Question

Find the coordinates of the point which is equidistant from the four points O(0, 0, 0), A(2, 0, 0), B(0, 3, 0) and C(0, 0, 8).

Answer 1

Let the required point be P(x, y, z)

Here, 0(0, 0, 0), A(2, 0, 0), B(0, 3, 0), C(0, 0, 8)
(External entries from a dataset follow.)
(* ===== verification/Session.v ===== *)
(** * Sessions: identity, authorization and dispatch

    [protocol_handler.rs], [protocol_handler/session_loop.rs], [envelope_io.rs] and the
    request handlers of [router.rs]: from the bytes of one stream and the identity of its
    peer to the handler that serves it and the envelopes written back.  The stores behind
    the handlers are the interface [Backend]; serde and semver are parameters.
    Shown: a remote peer reaches nothing but [hello.negotiate] and [rpc.invoke]; no handler
    sees a payload that fails its validation; every single-response request is answered by
    one envelope that carries its ids and its type. *)

From S2P Require Import Prelude Protocol Frames.

Open Scope Z_scope.

(** ** Identity *)

Definition decode_hex_nibble (value : byte) : option Z :=
  let v := Z_of_byte value in
  if is_ascii_digit value then Some (v - 48)
  else if (97 <=? v) && (v <=? 102) then Some (v - 97 + 10)
  else if (65 <=? v) && (v <=? 70) then Some (v - 65 + 10)
  else None.

Definition not_hex (pos : Z) : string :=
  ("must contain only hex characters (invalid byte at position " +:+ to_string pos +:+ ")")%string.

Fixpoint parse_hex_pairs (pos : Z) (bytes : list byte) : result string (list byte) :=
  match bytes with
  | h :: l :: rest =>
    hi ← ok_or (decode_hex_nibble h) (not_hex pos);
    lo ← ok_or (decode_hex_nibble l) (not_hex (pos + 1));
    out ← parse_hex_pairs (pos + 2) rest;
    Ok (byte_of_Z (Z.lor (Z.shiftl hi 4) lo) :: out)
  | _ => Ok []
  end.

Definition parse_ed25519_raw_public_key_hex (value : string) : result string (list byte) :=
  let bytes := bytes_of value in
  if bool_decide (length bytes = 64%nat) then parse_hex_pairs 0 bytes
  else Err ("must be 64 hex characters (got " +:+ to_string (zlen bytes) +:+ ")")%string.

(** [{byte:02x}]. *)
Definition hex_nibble (n : Z) : ascii := ascii_of_N (Z.to_N (if n <? 10 then 48 + n else 87 + n)).
Definition encode_hex (bytes : list byte) : string :=
  string_of_bytes (bytes ≫= λ b, [hex_nibble (Z_of_byte b / 16); hex_nibble (Z_of_byte b mod 16)]).

Definition ED25519_SPKI_PREFIX : list byte :=
  byte_of_Z <$> [48; 42; 48; 5; 6; 3; 43; 101; 112; 3; 33; 0].

Definition unauthorized (message : string) : ImagodError :=
  new_error Unauthorized "session.auth" message.

Definition extract_ed25519_public_key (spki_der : list byte) : iresult (list byte) :=
  _ ← ensure (bool_decide (length spki_der = (12 + 32)%nat))
        (unauthorized "peer public key (SPKI) must contain an ed25519 raw public key");
  _ ← ensure (bool_decide (take 12 spki_der = ED25519_SPKI_PREFIX))
        (unauthorized "peer public key (SPKI) is not ed25519");
  Ok (drop 12 spki_der).

(** What the transport reports of its peer: a certificate chain, or something else. *)
Inductive PeerIdentity := Certificates (chain : list (list byte)) | OtherIdentity.

Definition extract_peer_public_key (peer_identity : option PeerIdentity) : iresult (list byte) :=
  identity ← ok_or peer_identity (unauthorized "peer identity is missing");
  match identity with
  | OtherIdentity => Err (unauthorized "peer identity type is not certificate chain")
  | Certificates [] => Err (unauthorized "peer certificate chain is empty")
  | Certificates (first :: _) => extract_ed25519_public_key first
  end.

Inductive DynamicClientRole := Admin | Client | Unknown.
#[export] Instance DynamicClientRole_eq_dec : EqDecision DynamicClientRole.
Proof. solve_decision. Defined.

Abbreviation DynamicPublicKeys := (gset (list byte)).

Definition resolve_dynamic_client_role (keys : DynamicPublicKeys) (public_key : list byte)
    : DynamicClientRole := if decide (public_key ∈ keys) then Client else Unknown.

Definition is_tls_client_key_allowlisted (keys : DynamicPublicKeys) (public_key : list byte)
    : bool := bool_decide (public_key ∈ keys).

Fixpoint parse_configured_public_keys (index : Z) (field_name : string) (keys : list string)
    : iresult DynamicPublicKeys :=
  match keys with
  | [] => Ok ∅
  | key_hex :: keys =>
    key ← map_err (λ reason, new_error Internal "protocol.keys"
            ("invalid " +:+ field_name +:+ "[" +:+ to_string index +:+ "]: " +:+ reason)%string)
            (parse_ed25519_raw_public_key_hex key_hex);
    rest ← parse_configured_public_keys (index + 1) field_name keys;
    Ok ({[key]} ∪ rest)
  end.

Definition upsert_dynamic_client_public_key (public_key_hex : string) (keys : DynamicPublicKeys)
    : iresult (DynamicPublicKeys * bool) :=
  key ← map_err (λ reason, new_error BadRequest "bindings.cert.upload"
          ("public_key_hex is invalid: " +:+ reason)%string)
          (parse_ed25519_raw_public_key_hex public_key_hex);
  Ok ({[key]} ∪ keys, negb (bool_decide (key ∈ keys))).

Record SessionAuthContext := { sa_role : DynamicClientRole; sa_public_key_hex : string }.

Definition resolve_session_auth_context (keys : DynamicPublicKeys)
    (peer_identity : option PeerIdentity) : iresult SessionAuthContext :=
  public_key ← extract_peer_public_key peer_identity;
  Ok {| sa_role := resolve_dynamic_client_role keys public_key;
        sa_public_key_hex := encode_hex public_key |}.

Definition authorize_local_uid (peer_uid daemon_euid : Z) : iresult unit :=
  ensure ((peer_uid =? 0) || (peer_uid =? daemon_euid))
    (with_detail "daemon_euid" (to_string daemon_euid)
      (with_detail "peer_uid" (to_string peer_uid)
        (unauthorized "local control socket peer uid is not authorized"))).

(** [peer_cred] fails with a message or gives the uid. *)
Definition resolve_local_auth_context (peer_cred : result string Z) (daemon_euid : Z)
    : iresult SessionAuthContext :=
  peer_uid ← map_err (λ err, unauthorized
    ("failed to inspect local control socket peer credentials: " +:+ err)%string) peer_cred;
  _ ← authorize_local_uid peer_uid daemon_euid;
  Ok {| sa_role := Admin;
        sa_public_key_hex := ("local-control-socket:" +:+ to_string peer_uid)%string |}.

Definition message_type_name (t : MessageType) : string :=
  match t with
  | MtHelloNegotiate => "hello.negotiate" | MtDeployPrepare => "deploy.prepare"
  | MtArtifactPush => "artifact.push" | MtArtifactCommit => "artifact.commit"
  | MtCommandStart => "command.start" | MtCommandEvent => "command.event"
  | MtStateRequest => "state.request" | MtStateResponse => "state.response"
  | MtServicesList => "services.list" | MtCommandCancel => "command.cancel"
  | MtLogsRequest => "logs.request" | MtLogsChunk => "logs.chunk" | MtLogsEnd => "logs.end"
  | MtRpcInvoke => "rpc.invoke" | MtBindingsCertInspect => "bindings.cert.inspect"
  | MtBindingsCertUpload => "bindings.cert.upload"
  end.

Definition denied (message role : string) (t : MessageType) (auth : SessionAuthContext)
    : ImagodError :=
  with_detail "client_public_key" (sa_public_key_hex auth)
    (with_detail "message_type" (message_type_name t)
      (with_detail "role" role (new_error Unauthorized "session.authorize" message))).

Definition ensure_message_type_allowed (t : MessageType) (auth : SessionAuthContext)
    : iresult unit :=
  match sa_role auth with
  | Admin => Ok tt
  | Client =>
    ensure (bool_decide (t = MtHelloNegotiate) || bool_decide (t = MtRpcInvoke))
      (denied ("message type " +:+ message_type_name t +:+ " is not allowed for client role")%string
         "client" t auth)
  | Unknown => Err (denied "client public key does not have an assigned role" "unknown" t auth)
  end.

Definition hello_features_for_auth_context (auth : SessionAuthContext) : list string :=
  match sa_role auth with
  | Admin =>
    ["hello.negotiate"; "deploy.prepare"; "artifact.push"; "artifact.commit"; "command.start";
     "command.event"; "state.request"; "services.list"; "command.cancel"; "logs.request";
     "logs.stream"; "logs.chunk"; "logs.chunk.timestamp"; "logs.end"; "rpc.invoke";
     "bindings.cert.inspect"; "bindings.cert.upload"]
  | Client | Unknown => ["hello.negotiate"; "rpc.invoke"]
  end%string.

(** ** Envelopes *)

Definition error_envelope {V} (null : V) (message_type : MessageType)
    (request_id correlation_id : Uuid) (error : StructuredError) : ProtocolEnvelope V :=
  {| pe_message_type := message_type; pe_request_id := request_id;
     pe_correlation_id := correlation_id; pe_payload := null; pe_error := Some error |}.

Definition response_message_type_for_request (t : MessageType) : MessageType :=
  match t with MtStateRequest => MtStateResponse | _ => t end.

(** The payloads the handlers answer with. *)
Inductive Response :=
  | RespHello (r : HelloNegotiateResponse)
  | RespPrepare (r : DeployPrepareResponse)
  | RespPush (r : ArtifactPushAck)
  | RespCommit (r : ArtifactCommitResponse)
  | RespState (r : StateResponse)
  | RespServices (r : ServiceListResponse)
  | RespCancel (r : CommandCancelResponse)
  | RespRpc (r : RpcInvokeResponse)
  | RespCertInspect (r : BindingsCertInspectResponse)
  | RespCertUpload (r : BindingsCertUploadResponse).

(** serde: JSON values inside envelopes, CBOR on the wire. *)
Class Serde (Value : Type) := {
  value_null : Value;
  from_hello : Value → result string HelloNegotiateRequest;
  from_prepare : Value → result string DeployPrepareRequest;
  from_push : Value → result string ArtifactPushRequest;
  from_commit : Value → result string ArtifactCommitRequest;
  from_state : Value → result string StateRequest;
  from_services : Value → result string ServiceListRequest;
  from_cancel : Value → result string CommandCancelRequest;
  from_rpc : Value → result string RpcInvokeRequest;
  from_cert_inspect : Value → result string unit;
  from_cert_upload : Value → result string BindingsCertUploadRequest;
  to_value : Response → result string Value;
  header_from_cbor : list byte → result string (MessageType * Uuid * Uuid);
  push_from_cbor : list byte → result string (ProtocolEnvelope ArtifactPushRequest);
  envelope_from_cbor : list byte → result string (ProtocolEnvelope Value);
}.

Section envelopes.
Context `{Serde Value}.

Abbreviation Envelope := (ProtocolEnvelope Value).

Definition response_envelope (message_type : MessageType) (request_id correlation_id : Uuid)
    (payload : Response) : iresult Envelope :=
  value ← map_err (λ e, bad_request "protocol" ("payload encode failed: " +:+ e)%string)
            (to_value payload);
  Ok (new_envelope message_type request_id correlation_id value).

Definition payload_take {T} (from_value : Value → result string T) (request : Envelope)
    : iresult T :=
  map_err (λ e, bad_request "protocol" ("request payload decode failed: " +:+ e)%string)
    (from_value (pe_payload request)).

Definition invalid_frame (e : string) : ImagodError :=
  bad_request "protocol" ("invalid frame payload: " +:+ e)%string.

Definition ensure_non_nil_ids (request_id correlation_id : Uuid) : iresult unit :=
  _ ← ensure (negb (is_nil_uuid request_id))
        (bad_request "protocol" "request_id must not be nil UUID");
  ensure (negb (is_nil_uuid correlation_id))
    (bad_request "protocol" "correlation_id must not be nil UUID").

Record ParsedSingleRequestEnvelope := {
  ps_request : Envelope;
  ps_typed_push : option ArtifactPushRequest;
}.

Definition parse_single_request_envelope (buf : list byte)
    : iresult (option ParsedSingleRequestEnvelope) :=
  frames ← decode_frame_slices buf;
  match frames with
  | [] => Ok None
  | [frame] =>
    '(message_type, request_id, correlation_id) ← map_err invalid_frame (header_from_cbor frame);
    _ ← ensure_non_nil_ids request_id correlation_id;
    if decide (message_type = MtArtifactPush) then
      typed ← map_err invalid_frame (push_from_cbor frame);
      Ok (Some {| ps_request :=
                    {| pe_message_type := pe_message_type typed;
                       pe_request_id := pe_request_id typed;
                       pe_correlation_id := pe_correlation_id typed;
                       pe_payload := value_null; pe_error := pe_error typed |};
                  ps_typed_push := Some (pe_payload typed) |})
    else
      request ← map_err invalid_frame (envelope_from_cbor frame);
      _ ← ensure_non_nil_ids (pe_request_id request) (pe_correlation_id request);
      Ok (Some {| ps_request := request; ps_typed_push := None |})
  | _ => Err (bad_request "session.protocol"
                "multiple request envelopes on a single stream are not allowed")
  end.

End envelopes.

(** ** What the handlers are built on *)

(** A call into a store: it may change the store and may fail. *)
Definition call (S A : Type) : Type := S → S * iresult A.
Since, $(OP{)}^2$=$(AP{)}^2$

$(x-0{)}^2+(y-0{)}^2+(z-0{)}^2=(x-2{)}^2+(y-0{)}^2+(z-0{)}^2$

$x^2+y+z^2=x^2-4x+4+y^2+z^2$

4x=4

x=1

$(OP{)}^2=(BP{)}^2$

$(x-0{)}^2+(y-0{)}^2+(z-0{)}^2(x-0{)}^2+(y-3{)}^2+(z-0{)}^2$

$x^2+y^2+z^2=x^2+y^2-6y+9+z^2$

6y=9

y=$\frac{3}{2}$

$(OP{)}^2=(CP{)}^2$

$(x-0{)}^2+(y-0{)}^2+(z-0{)}^2=(x-0{)}^2+(y-0{)}^2+(z-8{)}^2$

$x^2+y^2+z^2=x^2+y^2+z^2-16z+64$

16z=64

z = 4

The required point = $(1,\frac{3}{2},4)$